This actualisation of thought–action fusion allows for Streator to achieve certain insights both about his own relationship to wider society, and about the place of obsessionality within this relationship, that could not be accomplished otherwise. Those with primarily obsessional OCD are ultimately obsessed with the act of thought itself (which is why those with intrusive thoughts of harming others do not act upon them), and this capacity—necessity—for intense reflection contrasts starkly with a wider society afflicted by a kind of collective attention-deficit/hyperactivity disorder. Lullaby depicts a society perpetually alert to threats and risks that are either illusory or magnified out of all proportion. This is a culture receptive to the repeated hoax ads placed by the eco-terrorist-anarchist Oyster (Streator’s “son” in the faux family of four that take to the road to find and destroy copies of Poems and Rhymes from Around the World). These ads invite the public to contact non-existent law firms to become involved in class-action lawsuits on ever more preposterous grounds:
   Attention Patrons of All Plush Interiors
     Furniture Stores
If poisonous spiders have hatched from your new upholstered furniture, you may be eligible to take part in a class-action lawsuit.

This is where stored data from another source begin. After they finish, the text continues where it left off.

(* ===== verification/ClockTree.v ===== *)
(** The clock tree of the STM32F107 (RM0008, chapter 8), as the start-up code
    sees it: oscillators, PLLs, the system clock switch and the flash access
    control register, stated as the class [ClockBus] over [Bus]. *)
From S2P Require Import Prelude Mmio Fpec Rcc.

(** Stored bits of the registers. *)
Definition CR_stored_bits : Z := 0x150D00F9.
Definition CFGR_stored_bits : Z := 0x0F7FFFF3.
Definition CFGR2_stored_bits : Z := 0x0007FFFF.
Definition ACR_stored_bits : Z := 0x1F.
(** The PLL fields of RCC_CFGR: source, LSB of PREDIV1, multiplier. *)
Definition CFGR_pll_bits : Z := 0x003F0000.
(** Bit numbers of the switches in RCC_CR; the ready flag is one above. *)
Definition HSION : Z := 0.
Definition HSEON : Z := 16.
Definition PLLON : Z := 24.
Definition PLL2ON : Z := 26.
Definition PLL3ON : Z := 28.

Record clk : Type := Clk {
  ck_cr : Z;              (* RCC_CR: its stored bits *)
  ck_cfgr : Z;            (* RCC_CFGR without SWS *)
  ck_cfgr2 : Z;
  ck_acr : Z;             (* FLASH_ACR without PRFTBS *)
  ck_rdy : Z;             (* ready sources, at the position of their switch *)
  ck_sws : Z;             (* the system clock in use: 0 HSI, 1 HSE, 2 PLL *)
  ck_wait : nat;          (* polls until what was switched settles *)
  ck_cal : Z;             (* factory calibration, HSICAL *)
  ck_hse : option Z       (* frequency of a working crystal *)
}.

(** ** What settles *)
Definition has_hse (f : clk) : bool := match ck_hse f with Some _ => true | None => false end.
Definition hse_up (f : clk) : bool := Z.testbit (ck_cr f) HSEON && has_hse f.
Definition pll2_up (f : clk) : bool := Z.testbit (ck_cr f) PLL2ON && hse_up f.
Definition pll3_up (f : clk) : bool := Z.testbit (ck_cr f) PLL3ON && hse_up f.
Definition pll_input_up (f : clk) : bool :=
  if Z.testbit (ck_cfgr f) 16 then
    if Z.testbit (ck_cfgr2 f) 16 then pll2_up f else hse_up f
  else Z.testbit (ck_cr f) HSION.
Definition pll_up (f : clk) : bool := Z.testbit (ck_cr f) PLLON && pll_input_up f.
Definition flag (b : bool) (n : Z) : Z := if b then 2 ^ n else 0.
Definition settled_rdy (f : clk) : Z :=
  Z.lor (flag (Z.testbit (ck_cr f) HSION) HSION)
  (Z.lor (flag (hse_up f) HSEON)
  (Z.lor (flag (pll_up f) PLLON)
  (Z.lor (flag (pll2_up f) PLL2ON) (flag (pll3_up f) PLL3ON)))).
Definition source_up (f : clk) (sw : Z) : bool :=
  if sw =? 0 then Z.testbit (ck_cr f) HSION
  else if sw =? 1 then hse_up f else if sw =? 2 then pll_up f else false.
Definition settle (f : clk) : clk :=
  let sw := Z.land (ck_cfgr f) 3 in
  Clk (ck_cr f) (ck_cfgr f) (ck_cfgr2 f) (ck_acr f) (settled_rdy f)
      (if source_up f sw then sw else ck_sws f) 0 (ck_cal f) (ck_hse f).
(** A poll of RCC_CR or RCC_CFGR. *)
Definition tick (f : clk) : clk :=
  match ck_wait f with
  | O => settle f
  | S n => Clk (ck_cr f) (ck_cfgr f) (ck_cfgr2 f) (ck_acr f) (ck_rdy f) (ck_sws f) n
               (ck_cal f) (ck_hse f)
  end.

(** ** The frequency of the system clock, as a quotient *)
Definition pll_mul2 (f : clk) : Z :=  (* twice the factor: 6.5 exists *)
  let x := Z.shiftr (Z.land (ck_cfgr f) 0x003C0000) 18 in
  if x =? 13 then 13 else 2 * (x + 2).
Definition prediv1 (f : clk) : Z := Z.land (ck_cfgr2 f) 0xF + 1.
Definition prediv2 (f : clk) : Z := Z.shiftr (Z.land (ck_cfgr2 f) 0xF0) 4 + 1.
Definition pll2_mul (f : clk) : Z :=
  let x := Z.shiftr (Z.land (ck_cfgr2 f) 0xF00) 8 in if x =? 15 then 20 else x + 2.
Definition hse_hz (f : clk) : Z := default 0 (ck_hse f).
Definition pll_hz (f : clk) : Z * Z :=
  if Z.testbit (ck_cfgr f) 16 then
    if Z.testbit (ck_cfgr2 f) 16 then
      (hse_hz f * pll2_mul f * pll_mul2 f, prediv2 f * prediv1 f * 2)
    else (hse_hz f * pll_mul2 f, prediv1 f * 2)
  else (HSI_VALUE * pll_mul2 f, 4).
Definition sysclk_hz (f : clk) (sw : Z) : Z * Z :=
  if sw =? 1 then (hse_hz f, 1) else if sw =? 2 then pll_hz f else (HSI_VALUE, 1).
(** The clock is exactly, or at most, [hz]. *)
Definition runs_at (f : clk) (hz : Z) : Prop :=
  fst (sysclk_hz f (ck_sws f)) = hz * snd (sysclk_hz f (ck_sws f)).
Definition at_most (q : Z * Z) (hz : Z) : bool := fst q <=? hz * snd q.

(** ** Registers *)
Definition cr_value (f : clk) : Z :=
  Z.lor (Z.lor (ck_cr f) (Z.shiftl (ck_rdy f) 1)) (Z.shiftl (u8 (ck_cal f)) 8).
Definition cfgr_value (f : clk) : Z := Z.lor (ck_cfgr f) (Z.shiftl (ck_sws f) 2).
Definition acr_value (f : clk) : Z :=
  Z.lor (ck_acr f) (if Z.testbit (ck_acr f) 4 then 0x20 else 0).

Definition clk_read (a : Z) (f : clk) : Z * clk :=
  if a =? RCC_CR then (cr_value (tick f), tick f)
  else if a =? RCC_CFGR then (cfgr_value (tick f), tick f)
  else if a =? RCC_CFGR2 then (ck_cfgr2 f, f)
  else (acr_value f, f).

(** [n]: the polls until the sources switched on are ready. *)
Definition clk_write (n : nat) (a v : Z) (f : clk) : clk :=
  if a =? RCC_CR then
    Clk (Z.land v CR_stored_bits) (ck_cfgr f) (ck_cfgr2 f) (ck_acr f)
        (Z.land (ck_rdy f) (Z.land v CR_stored_bits)) (ck_sws f) n (ck_cal f) (ck_hse f)
  else if a =? RCC_CFGR then
    Clk (ck_cr f) (Z.land v CFGR_stored_bits) (ck_cfgr2 f) (ck_acr f)
        (ck_rdy f) (ck_sws f) n (ck_cal f) (ck_hse f)
  else if a =? RCC_CFGR2 then
    Clk (ck_cr f) (ck_cfgr f) (Z.land v CFGR2_stored_bits) (ck_acr f)
        (ck_rdy f) (ck_sws f) (ck_wait f) (ck_cal f) (ck_hse f)
  else
    Clk (ck_cr f) (ck_cfgr f) (ck_cfgr2 f) (Z.land v ACR_stored_bits)
        (ck_rdy f) (ck_sws f) (ck_wait f) (ck_cal f) (ck_hse f).

Definition clk_reads (a : Z) : bool :=
  (a =? RCC_CR) || (a =? RCC_CFGR) || (a =? RCC_CFGR2) || (a =? FLASH_ACR).

(** The source in use stays on. *)
Definition keeps_source (f : clk) (v : Z) : bool :=
  if ck_sws f =? 0 then Z.testbit v HSION
  else if ck_sws f =? 1 then Z.testbit v HSEON
  else Z.testbit v PLLON && Z.testbit v HSION
       && Z.testbit v HSEON && Z.testbit v PLL2ON.
(** Wait states for a frequency: 0 up to 24 MHz, 1 up to 48 MHz, 2 above. *)
Definition enough_latency (acr : Z) (q : Z * Z) : bool :=
  at_most q 24000000 || (at_most q 48000000 && (1 <=? Z.land acr 7))
  || (at_most q 72000000 && (2 <=? Z.land acr 7)).
(** A write is covered when the manual allows it: the source in use stays on,
    a PLL is only configured while it is off, the new system clock does not
    exceed 72 MHz and the flash has the wait states for it. *)
Definition clk_writes (a v : Z) (f : clk) : bool :=
  if a =? RCC_CR then keeps_source f (Z.land v CR_stored_bits)
  else if a =? RCC_CFGR then
    let f' := clk_write 0 a v f in
    (negb (Z.testbit (ck_cr f) PLLON)
     || (Z.land v CFGR_pll_bits =? Z.land (ck_cfgr f) CFGR_pll_bits))
    && negb (Z.land v 3 =? 3)
    && enough_latency (ck_acr f) (sysclk_hz f' (Z.land v 3))
  else if a =? RCC_CFGR2 then
    negb (Z.testbit (ck_cr f) PLLON) && negb (Z.testbit (ck_cr f) PLL2ON)
    && negb (Z.testbit (ck_cr f) PLL3ON)
  else if a =? FLASH_ACR then
    enough_latency v (sysclk_hz f (ck_sws f)) && enough_latency v (sysclk_hz f (Z.land (ck_cfgr f) 3))
  else false.

(** Everything in the RCC block but the registers of the tree leaves it alone,
    and so do other addresses, bit-band aliases of the block excepted. *)
Definition clk_owns (a : Z) : bool :=
  clk_reads a || ((RCC_BASE <=? a) && (a <? RCC_BASE + 8)) || ((RCC_CFGR2 <=? a) && (a <? RCC_CFGR2 + 4))
  || ((FLASH_ACR <=? a) && (a <? FLASH_ACR + 4))
  || ((bit_band RCC_OFFSET 0 <=? a) && (a <? bit_band (RCC_OFFSET + 0x30) 0)).

Class ClockBus (H : Type) `{Bus H} := {
  clk_of : H -> clk;
  settle_polls : H -> nat;
  settle_polls_bound : forall h, Z.of_nat (settle_polls h) + 1 < HSE_STARTUP_TIMEOUT;
  clk_read_value : forall a h, clk_reads a = true ->
    fst (bus_read W32 a h) = fst (clk_read a (clk_of h));
  clk_read_state : forall a h, clk_reads a = true ->
    clk_of (snd (bus_read W32 a h)) = snd (clk_read a (clk_of h));
  clk_write_state : forall a v h, clk_writes a v (clk_of h) = true ->
    clk_of (bus_write W32 a v h) = clk_write (settle_polls h) a v (clk_of h);
  clk_read_frame : forall w a h, clk_owns a = false ->
    clk_of (snd (bus_read w a h)) = clk_of h;
  clk_write_frame : forall w a v h, clk_owns a = false ->
    clk_of (bus_write w a v h) = clk_of h
}.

   Attention Patrons of the Treeline Dining Club
Have you contracted a treatment-resistant form of chronic fatigue syndrome after eating in this establishment? Has this food-borne virus left you unable to work and live a normal life? If so, please call the following number to be part of a class-action lawsuit.
Similar notices appear throughout the novel (see, for instance, Palahniuk 2002, pp. 41, 67, 100, 140, 141, 159) until “patrons of the Helen Boyle Real Estate Agency” are asked whether they have been sold a haunted house (Palahniuk 2002, p. 197). It is the contrast, therefore, between the danger posed by the culling song and this proliferation of illusory or exaggerated risk that prompts Streator to characterise contemporary America as “ … not real … just a movie … the culture that cried wolf” (Palahniuk 2002, p. 94), a culture so used to counterfeit risks that it will not know how to deal with the real thing.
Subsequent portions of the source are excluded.